----- RECORDS FOR THIS EXERCISE
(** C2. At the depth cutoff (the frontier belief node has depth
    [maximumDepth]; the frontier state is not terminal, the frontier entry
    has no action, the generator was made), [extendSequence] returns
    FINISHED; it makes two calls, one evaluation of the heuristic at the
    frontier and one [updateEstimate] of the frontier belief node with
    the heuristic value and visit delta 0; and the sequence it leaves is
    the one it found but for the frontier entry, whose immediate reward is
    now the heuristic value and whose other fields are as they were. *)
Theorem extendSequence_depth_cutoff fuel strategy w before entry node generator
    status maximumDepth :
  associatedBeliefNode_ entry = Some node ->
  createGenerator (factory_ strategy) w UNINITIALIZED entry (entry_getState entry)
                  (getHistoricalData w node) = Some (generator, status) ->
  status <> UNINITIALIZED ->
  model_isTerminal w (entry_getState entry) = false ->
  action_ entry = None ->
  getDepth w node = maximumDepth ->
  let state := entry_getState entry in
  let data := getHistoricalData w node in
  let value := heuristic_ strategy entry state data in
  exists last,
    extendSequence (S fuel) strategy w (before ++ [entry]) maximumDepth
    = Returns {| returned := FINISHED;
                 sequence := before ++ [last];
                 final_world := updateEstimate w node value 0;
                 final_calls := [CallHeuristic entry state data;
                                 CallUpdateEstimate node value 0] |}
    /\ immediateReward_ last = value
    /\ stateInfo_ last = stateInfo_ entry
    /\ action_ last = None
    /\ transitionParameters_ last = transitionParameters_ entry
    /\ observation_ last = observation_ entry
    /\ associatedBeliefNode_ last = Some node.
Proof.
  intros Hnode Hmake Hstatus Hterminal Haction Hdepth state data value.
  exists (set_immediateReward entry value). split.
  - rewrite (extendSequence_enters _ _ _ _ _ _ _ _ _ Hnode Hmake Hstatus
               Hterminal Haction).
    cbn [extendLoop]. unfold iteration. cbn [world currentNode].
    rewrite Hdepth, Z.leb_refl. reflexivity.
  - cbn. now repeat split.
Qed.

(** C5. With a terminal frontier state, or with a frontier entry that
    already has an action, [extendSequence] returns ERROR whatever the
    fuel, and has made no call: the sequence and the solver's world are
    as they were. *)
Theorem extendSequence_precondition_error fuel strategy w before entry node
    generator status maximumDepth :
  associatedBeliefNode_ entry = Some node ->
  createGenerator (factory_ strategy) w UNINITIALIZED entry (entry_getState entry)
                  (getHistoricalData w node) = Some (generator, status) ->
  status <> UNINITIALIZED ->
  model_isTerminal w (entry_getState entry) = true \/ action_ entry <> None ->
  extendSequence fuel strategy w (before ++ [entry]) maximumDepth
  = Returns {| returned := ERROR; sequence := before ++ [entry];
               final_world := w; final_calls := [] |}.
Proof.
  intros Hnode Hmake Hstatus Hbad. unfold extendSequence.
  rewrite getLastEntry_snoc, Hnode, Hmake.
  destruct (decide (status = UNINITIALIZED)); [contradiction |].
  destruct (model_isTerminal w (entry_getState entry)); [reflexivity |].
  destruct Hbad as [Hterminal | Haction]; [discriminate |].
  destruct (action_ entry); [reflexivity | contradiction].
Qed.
----------
- _EXERCISE OBJECTIVE_: Scan the entries above, and wherever a line holds the string "split", copy it.

- _TASK SOLUTION_:
  exists (set_immediateReward entry value). split.
  - cbn. now repeat split.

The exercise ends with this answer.